Sheldon in T&T Express


It is quite appropriate that the Government has decided to pave the nation’s roads to the tune of $600 million in this election year, given that the roads of T&T perhaps best represent the manner in which we govern ourselves. If we initially ignore the coincidence that this age old ‘mamaguy’ election practice follows the announcement of public consultations regarding the scourge of crime in this 2007 electoral year, the resurfacing of the roads is great news. The roads of T&T need urgent attention. The transport of the nation needs urgent attention. But, will the approach of this resurfacing differ to any of the previous paving regimes that were blatant vote garnering ploys?

How do the roads represent the governance and the society? Firstly, consider the resources available, a never ending pitch lake much like the natural and human resources T&T is blessed with, the envy of many a nation but yet it cannot be managed properly to produce a desirable end product--- in this case a semi-perfect road. Secondly, consider that while the normal (and logical) practice is to remove the old layer of asphalt first, we take the approach that we just heap the new pitch upon the old. Not only is this a great metaphor of adding layers on top of the old problems but the side effects results in much more than a road with a humped profile that leaves the actual road higher than the pavement. Consider the flooding woes caused by this practice of which no self respecting engineer would be proud, or how this affects the drivers/cyclists that use those outer sloping lanes. This tradition further creates problems where previously none existed and the attempt to rectify it reeks of the attitude that brings no positive outcome for the vital aspects of society. An example of this? A simple ‘man-hole’ cover is turned into a perfect pothole by layers of asphalt and the answer is to paint a white circle around it in the hope that the driving public will avoid it. The symbolism of this procedure can be used across many segments of our society where the bare minimum is done to address self-created problems and the hope is that it can somehow be evaded.

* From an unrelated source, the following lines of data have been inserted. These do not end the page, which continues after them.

(** Claim C7. [del_tbl] of a name, from a well-formed catalog: it ends; on
    success the catalog is well-formed and has lost exactly the table of that
    name with all its fields, their nn fields included (nothing, if there is no
    such table); it fails, and then changes nothing, only for the empty name or
    a table that is the dictionary of a field. *)
Theorem del_tbl_correct (s : state) (n : string) :
  wf s ->
  wp (del_tbl (Some n) (-1))
    (fun _ s' => wf s' /\ cat_eq (abs s') (a_del_tbl n (abs s)))
    (fun s' => s' = s /\ (n = ""%string \/ exists i t, has_tbl s i n t /\ in_use s i)) s.
Proof.
  intros Hwf. unfold del_tbl. change (-1 <? 0) with true. cbn iota. wp_step. wp_step. wp_step.
  { split; [done|]. left. by destruct n. }
  assert (n <> ""%string) as Hne by (by destruct n).
  wp_step. apply (is_tbl_wp s Hwf).
  - intros tid t Ht Hn. pose proof (zlookup_Some_range _ _ _ Ht) as Htid.
    wp_step. rewrite (proj2 (Z.ltb_ge tid 0)) by lia. apply (del_tbl_id_wp s tid t); [done|done|..].
    + intros Hu. split; [done|]. right. exists tid, t. by repeat split.
    + intros s1 _ Hcl. split; [by apply (cleared_del_wf s)|]. rewrite <- Hn.
      apply retabled_del; congruence.
  - intros Hno. wp_step. change (INT_MIN <? 0) with true. cbn iota. wp_step.
    split; [done|]. apply a_del_tbl_absent; [done|]. intros i t (Ht & Hn & _). by apply (Hno i t).
Qed.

Even the labour process of resurfacing offers representation of archaic practices that require a novel approach. In a nation 10 degrees from the equator and with a massive traffic problem, resurfacing is carried out during the working hours of the day? Minimise the disruption caused to already frustrated commuters by carrying out the work at night and also gain greater productivity from workers plying their trade of working with hot materials in cooler conditions. This some would say, is 2020 thinking. I will not go into the question of less work being carried out at night by workers, which is down to the deadlines set by the Ministry when planning such projects. (We do set deadlines, no?)

Finally, though the similes can go on and on, the resurfacing over age old roads signify the need to use public funds to gloss over the inadequacy that lies underneath. New roads are a much needed requirement, but it has to be done properly. Engineers point to the heat of T&T and the type of pitch that we use as a disadvantage to building perfect roads, but if sprawling, flawless highways can be built amongst deserts of the Middle East why can the art not be perfected for our roads?

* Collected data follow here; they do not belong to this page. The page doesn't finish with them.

(** Why [add_fld] leaves the catalog as it was. *)
Definition cannot_add (s : state) (tid : Z) (t : TBL_REC_TYPE) (n : string) (ddir : Z)
    (file : string) (ft : FLD_TYPE) : Prop :=
  chk_fld_name (Some n) 0 = Err \/ ~ ddir_ok s ddir \/
  ~ file_fits (set_cwd (dir_after s ddir) s) file (t_nR t) ft \/
  (exists i f, g_flds s !z i = Some f /\ tbl_id f = tid /\ name f = n /\ auxtype f = nn) \/
  (forall i f, g_flds s !z i = Some f -> used f).

(** Field [n] of table [tid] is not there, slot [i] is free. *)
Record ready_for (s s' : state) (tid : Z) (tn n : string) (i : Z) : Prop := {
  rf_wf : wf s';
  rf_tbls : g_tbls s' = g_tbls s;
  rf_ddirs : g_ddirs s' = g_ddirs s;
  rf_free : exists f0, g_flds s' !z i = Some f0 /\ ~ used f0;
  rf_none j g : g_flds s' !z j = Some g -> tbl_id g = tid -> name g <> n;
  rf_abs : cat_eq (abs s') (a_set_fld tn n None (abs s))
}.

Lemma make_room_wp usec s tid tn t n (Q : Z -> state -> Prop) (E : state -> Prop) :
  wf s -> has_tbl s tid tn t -> n <> ""%string ->
  ((exists i f, g_flds s !z i = Some f /\ tbl_id f = tid /\ name f = n /\ auxtype f = nn) -> E s) ->
  ((forall i f, g_flds s !z i = Some f -> used f) -> E s) ->
  (forall i s', ready_for s s' tid tn n i -> Q i s') ->
  wp (make_room usec tid (Some n)) Q E s.
Proof.
  intros Hwf Ht Hn HE1 HE2 HQ. pose proof (zlookup_Some_range _ _ _ (proj1 Ht)) as Htid.
  unfold make_room. wp_step. apply (is_fld_wp s Hwf); [lia|..].
  - intros i f g Hf Htf Hnf _. pose proof (zlookup_Some_range _ _ _ Hf).
    cbn beta iota. rewrite (proj2 (Z.leb_le 0 i)) by lia. wp_step.
    destruct (auxtype f) eqn:Ha.
    + apply (del_fld_wp s None tid None i true f); auto; [lia|]. intros s' Hs'. wp_step. apply HQ.
      pose proof (nn_lt s i f Hwf Hf). pose proof (fo_flds _ _ Hs') as Efl. simpl in Efl.
      split.
      * eapply files_only_wf; [exact Hs'|by apply del_slots_wf].
      * apply (fo_tbls _ _ Hs').
      * apply (fo_ddirs _ _ Hs').
      * exists zero_fld_rec. rewrite Efl, lookup_del_slots, decide_True by auto.
        split; [done|apply not_used_zero].
      * intros j h. rewrite Efl, lookup_del_slots by done.
        destruct (decide _) as [|Hj]; intros Hh Hth Hnh.
        { assert (h = zero_fld_rec) as -> by congruence. by destruct Hn. }
        destruct Hj. left. apply (wf_fld_unique s Hwf j i h f); unfold used; congruence.
      * rewrite (files_only_abs _ _ Hs'). apply (del_slots_abs s tid tn t i n f); [done|done|].
        by split_and!.
    + apply (del_fld_aux_wp s None tid None i f); auto; [lia|]. apply HE1. by exists i, f.
  - intros Hno. unfold no_fld. change (0 <=? INT_MIN) with false. cbn iota.
    apply (get_empty_fld_wp s Hwf); [|done]. intros i f0 Hi Hfree. apply HQ.
    split; [done|done|done|by exists f0|exact Hno|].
    apply a_del_fld_absent, (c_fld_none s s Hwf Hwf eq_refl tid tn t); [done|].
    intros i' f (Hf & Htf & Hnf & _). by apply (Hno i' f).
Qed.

(** [a_set_fld] twice at the same place. *)
Lemma a_set_set tn n d d' C C' :
  cat_eq C (a_set_fld tn n d' C') -> cat_eq (a_set_fld tn n d C) (a_set_fld tn n d C').
Proof.
  intros [H1 H2]. split; unfold a_set_fld in *; cbn [c_tbl c_fld] in *; [done|].
  intros tn' fn. rewrite H2. destruct (decide _); done.
Qed.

Given his eagerness to respond to letters in the press (a practice to be partially commended as it at least displays his willingness to read the public’s view), Mr. Imbert will not be thrilled with the comments above nor the government with the metaphorical exercise, but it would be refreshing to know that an innovative approach was taken with this $600 million. Is that old bane of many, the old road going to be removed prior to resurfacing? It is so simple in helping perfect the roads that it baffles one as to why it is not done. Have other institutions such as WASA been consulted in this latest wave of road works to ensure that they do not dig up the new roads shortly after they are built, when in fact they can use the opportunity to carry out their own works with the minimum of disruption to the public? A sort of killing-two-birds-with-one-stone tactic (apologies to the bird lovers). Has there been any consideration to conducting the work at off-peak times? Where roads are being resurfaced in flood prone areas, is the road works going to include attention to the surrounding environs that cause the flooding?

Just a few questions to consider ensuring that this valid and much needed resurfacing represents forward thinking in keeping with the Vision 2020 concept and that it is not an archaic election gimmick that is being thrust upon voters as an insult to their intelligence. After all, we would not want the roads of our nation to continue to exist as a metaphor for the country through a $600 million trick, would we?